Er trat noch einen Schritt zurück.
Verdammt! Lady Bedfords Residenz. Die alte Streitaxt würde an einem Krampfanfall zugrunde gehen, wenn er nackt in ihr Bett krabbelte. Vor seinem inneren Auge entstand ein Bild davon, wie er sich mit der warzengesichtigen Matrone in die Laken kuschelte. Er erschauderte.
Vor seinem eigenen Haus legte er eine Hand auf den schmiedeeisernen Zaun, um das Gleichgewicht zu halten. Gott sei Dank würde Celia bereits schlafen. Das Kind sollte nicht erleben, dass er hin und her wankte wie ein Schiff auf hoher See.
Schritte störten die Stille der frühen Morgenstunden.
Er drehte sich um, als eine zierliche Frau aus der Dunkelheit geeilt kam. Sie blieb unmittelbar vor ihm stehen, das Gesicht nach unten geneigt. Eine blasse Hand hielt die Kapuze ihres schwarzen Umhangs auf ihrem Kopf fest. Die Frau hob das Gesicht und zwei schrägstehende, grüne Augen blickten ihn an.
Adele.
Es hatte eine Zeit gegeben, in der ihn ihre katzenhaften Augen fasziniert hatten, doch die Affäre hatte nicht lange angehalten. Diese Frau bewegte sich irgendwo zwischen unvernünftiger Torheit und völligem Wahnsinn. Zu unbeständig – selbst für ihn.
Sie hob den Arm und Mondlicht funkelte auf der Duellpistole, die sie in der Hand hielt.
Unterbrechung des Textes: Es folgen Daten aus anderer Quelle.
(** * NRF24: a shallow embedding of the nRF24L01+ driver (NRF24.cpp)

    The driver is a C++ class that talks to the radio chip over SPI and
    two digital lines (CE, the enable line, and CSN, the select line).
    The embedding keeps the driver's member variables in a record, the
    hardware in a second record, and threads both through a small state
    monad.  The chip is not simulated: every byte it clocks back on MISO
    and every reading of the millisecond timer is taken from an oracle
    stream, so that each statement holds for all chips and all clocks. *)

From Stdlib Require Import ZArith List Bool Lia.
Import ListNotations.
Open Scope Z_scope.

(** ** Machine integers *)

(** [uint8_t] and [uint32_t] values are integers with the wrap-around
    written out. *)
Definition u8 (x : Z) : Z := x mod 256.
Definition u32 (x : Z) : Z := x mod 2 ^ 32.

(** Conversion of an integer to [bool], as in [bool b = status & TX_DS]. *)
Definition to_bool (x : Z) : bool := negb (x =? 0).

(** [!x] on an integer: 1 when [x] is zero, 0 otherwise. *)
Definition lnot_int (x : Z) : Z := if x =? 0 then 1 else 0.

Infix ".&" := Z.land (at level 40, left associativity).
Infix ".|" := Z.lor (at level 45, left associativity).
Infix ".<<" := Z.shiftl (at level 38, left associativity).
Infix ".>>" := Z.shiftr (at level 38, left associativity).
Notation ".~ x" := (Z.lnot x) (at level 35, right associativity).

(** ** The register map (NRF24.h)

    The header that names the registers, commands and bit masks is not
    part of the sources at hand, so the driver is parameterised by it. *)
Record Header : Type := {
  (* registers *)
  CONFIG : Z; EN_AA : Z; EN_RXADDR : Z; SETUP_AW : Z; SETUP_RETR : Z;
  RF_CH : Z; RF_SETUP : Z; STATUS : Z; OBSERVE_TX : Z; RX_ADDR_P0 : Z;
  TX_ADDR : Z; FIFO_STATUS : Z; DYNPD : Z; FEATURE : Z;
  (* commands *)
  R_REGISTER : Z; W_REGISTER : Z; REGISTER_MASK : Z; ACTIVATE : Z;
  R_RX_PL_WID : Z; R_RX_PAYLOAD : Z; W_TX_PAYLOAD : Z;
  W_TX_PAYLOAD_NO_ACK : Z; W_ACK_PAYLOAD : Z; FLUSH_TX : Z; FLUSH_RX : Z;
  NOP : Z;
  (* CONFIG bits *)
  PRIM_RX : Z; PWR_UP : Z; CRCO : Z; EN_CRC : Z;
  (* STATUS bits *)
  RX_DR : Z; TX_DS : Z; MAX_RT : Z; RX_P_NO : Z;
  (* FIFO_STATUS bits *)
  TX_FULL_FIFO : Z; TX_EMPTY : Z;
  (* FEATURE bits *)
  EN_DPL : Z; EN_ACK_PAY : Z; EN_DYN_ACK : Z;
  (* EN_AA and DYNPD bits *)
  ENAA_P0 : Z; ENAA_P1 : Z; ENAA_P2 : Z; ENAA_P3 : Z; ENAA_P4 : Z; ENAA_P5 : Z;
  DPL_P0 : Z; DPL_P1 : Z; DPL_P2 : Z; DPL_P3 : Z; DPL_P4 : Z; DPL_P5 : Z;
  (* RF_SETUP bits *)
  RF_DR_HIGH : Z; RF_DR_LOW : Z; RF_PA_LOW : Z; RF_PA_HIGH : Z
}.

(** Modelled from the spec: the values of NRF24.h, which is missing.  The
    spec names the registers, commands and flags of the chip without
    their numbers; these are the numbers of the nRF24L01+ register map,
    used wherever a statement is evaluated on a concrete run. *)
Definition datasheet : Header := {|
  CONFIG := 0x00; EN_AA := 0x01; EN_RXADDR := 0x02; SETUP_AW := 0x03;
  SETUP_RETR := 0x04; RF_CH := 0x05; RF_SETUP := 0x06; STATUS := 0x07;
  OBSERVE_TX := 0x08; RX_ADDR_P0 := 0x0A; TX_ADDR := 0x10;
  FIFO_STATUS := 0x17; DYNPD := 0x1C; FEATURE := 0x1D;
  R_REGISTER := 0x00; W_REGISTER := 0x20; REGISTER_MASK := 0x1F;
  ACTIVATE := 0x50; R_RX_PL_WID := 0x60; R_RX_PAYLOAD := 0x61;
  W_TX_PAYLOAD := 0xA0; W_TX_PAYLOAD_NO_ACK := 0xB0; W_ACK_PAYLOAD := 0xA8;
  FLUSH_TX := 0xE1; FLUSH_RX := 0xE2; NOP := 0xFF;
  PRIM_RX := 0x01; PWR_UP := 0x02; CRCO := 0x04; EN_CRC := 0x08;
  RX_DR := 0x40; TX_DS := 0x20; MAX_RT := 0x10; RX_P_NO := 1;
  TX_FULL_FIFO := 0x20; TX_EMPTY := 0x10;
  EN_DPL := 0x04; EN_ACK_PAY := 0x02; EN_DYN_ACK := 0x01;
  ENAA_P0 := 0x01; ENAA_P1 := 0x02; ENAA_P2 := 0x04; ENAA_P3 := 0x08;
  ENAA_P4 := 0x10; ENAA_P5 := 0x20;
  DPL_P0 := 0x01; DPL_P1 := 0x02; DPL_P2 := 0x04; DPL_P3 := 0x08;
  DPL_P4 := 0x10; DPL_P5 := 0x20;
  RF_DR_HIGH := 0x08; RF_DR_LOW := 0x20; RF_PA_LOW := 0x02; RF_PA_HIGH := 0x04
|}.

(** ** Enumerations of the driver's interface *)

Inductive nrf24_datarate_e := NRF24_250KBPS | NRF24_1MBPS | NRF24_2MBPS.
Inductive nrf24_pa_level_e := NRF24_PA_MIN | NRF24_PA_MID | NRF24_PA_HIGH | NRF24_PA_MAX.
Inductive nrf24_crc_mode_e := NRF24_NO_CRC | NRF24_CRC_8BIT | NRF24_CRC_16BIT.
Inductive nrf24_mode_e :=
  | NRF24_MODE_POWER_DOWN
  | NRF24_MODE_STANDBY1
  | NRF24_MODE_STANDBY2
  | NRF24_MODE_RX
  | NRF24_MODE_TX.

(** ** The driver object and the hardware *)

(** Member variables of [class NRF24]. *)
Record Driver : Type := {
  cePin : Z;
  csnPin : Z;
  netmask : Z;
  ownAddress : Z;
  previousRXAddress : Z;
  previousTXAddress : Z;
  previousPipe : Z;
  numPipes : Z;
  listening : bool;
  ackEnabled : bool
}.

(** What the driver does to the outside world, in the order it does it.
    A frame is logged each time the select line is released: the bytes
    sent on MOSI since the line was last driven, oldest first. *)
Inductive Event : Type :=
  | EvPinMode (pin : Z)
  | EvSpiBegin
  | EvSpiClockDiv4
  | EvCE (level : bool)
  | EvFrame (mosi : list Z)
  | EvDelay (ms : Z)
  | EvDelayMicroseconds (us : Z).

Record World : Type := {
  ce : bool;                (* level of the enable line *)
  csn : bool;               (* level of the select line; low selects *)
  sel : list Z;             (* bytes of the frame in progress, newest first *)
  log : list Event;         (* newest first *)
  miso : nat -> Z;          (* the chip's answer to the n-th transfer *)
  xfers : nat;              (* transfers made so far *)
  clock : nat -> Z;         (* the n-th reading of the millisecond timer *)
  ticks : nat               (* readings taken so far *)
}.

Record Machine : Type := { obj : Driver; hw : World }.

(** ** A state monad over the machine *)

Definition M (A : Type) : Type := Machine -> A * Machine.

Definition ret {A} (a : A) : M A := fun m => (a, m).

Definition bind {A B} (c : M A) (k : A -> M B) : M B :=
  fun m => let (a, m') := c m in k a m'.

Notation "x <- c ;; k" := (bind c (fun x => k))
  (at level 61, c at next level, right associativity).
Notation "c ;; k" := (bind c (fun _ => k))
  (at level 61, right associativity).

Definition get_obj : M Driver := fun m => (obj m, m).
Definition modify_hw (f : World -> World) : M unit :=
  fun m => (tt, {| obj := obj m; hw := f (hw m) |}).

Definition exec {A} (c : M A) (m : Machine) : Machine := snd (c m).
Definition eval {A} (c : M A) (m : Machine) : A := fst (c m).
Ah, dann ist also mein Tag der Abrechnung gekommen? „Adele, meine Liebe, ist es so weit gekommen? Mord?“
Ein animalisches Lächeln krümmte ihre Lippen. „Oh, Hayden, ich habe nicht vor, dich zu töten.“
Obwohl sie langsam sprach, klangen die Worte undeutlich. Anscheinend war er nicht der Einzige, der seine geistigen Fähigkeiten mit Alkohol betäubt hatte; oder in Adeles Fall, mit der Opiumtinktur, die sie sich zur Gewohnheit gemacht hatte.
Sie grinste und senkte die Pistole. Der Lauf, der zuvor auf seine Brust gerichtet war, deutete jetzt auf sein Gemächt. Sie gab ein leises, verbittertes Lachen von sich. „Nein, mein Liebster, ich gedenke lediglich, dich zu verstümmeln.“
Nur eine Frau konnte darauf kommen, ihn zu kastrieren; ein Mann hätte direkt auf sein schwarzes Herz gezielt.
Adele hob eine Augenbraue.
Erwartete sie eine Reaktion? Hatte sie gedacht, er würde auf die Knie fallen und um sein Leben betteln? Aussichtslos. Zumindest am Todestag seiner Frau. Sein eigenes Dahinscheiden kam ihm vor wie eine passende Wende des Schicksals.
„Du Hund, sag irgendwas“, zischte sie.
Los, tu es, diese Worte hallten durch seine Gedanken und kitzelten auf der Zungenspitze. War er so verrückt wie Adele oder hatte ihm der Alkohol den Verstand vernebelt?
Er blickte zum Fenster von Celias Schlafgemach. Um des Kindes willen würde er bei klarem Verstand bleiben müssen. Er hatte am Grab seiner Frau gestanden und versprochen, für das Kind sein Bestes zu geben. Er würde Laura nicht enttäuschen. Nicht schon wieder.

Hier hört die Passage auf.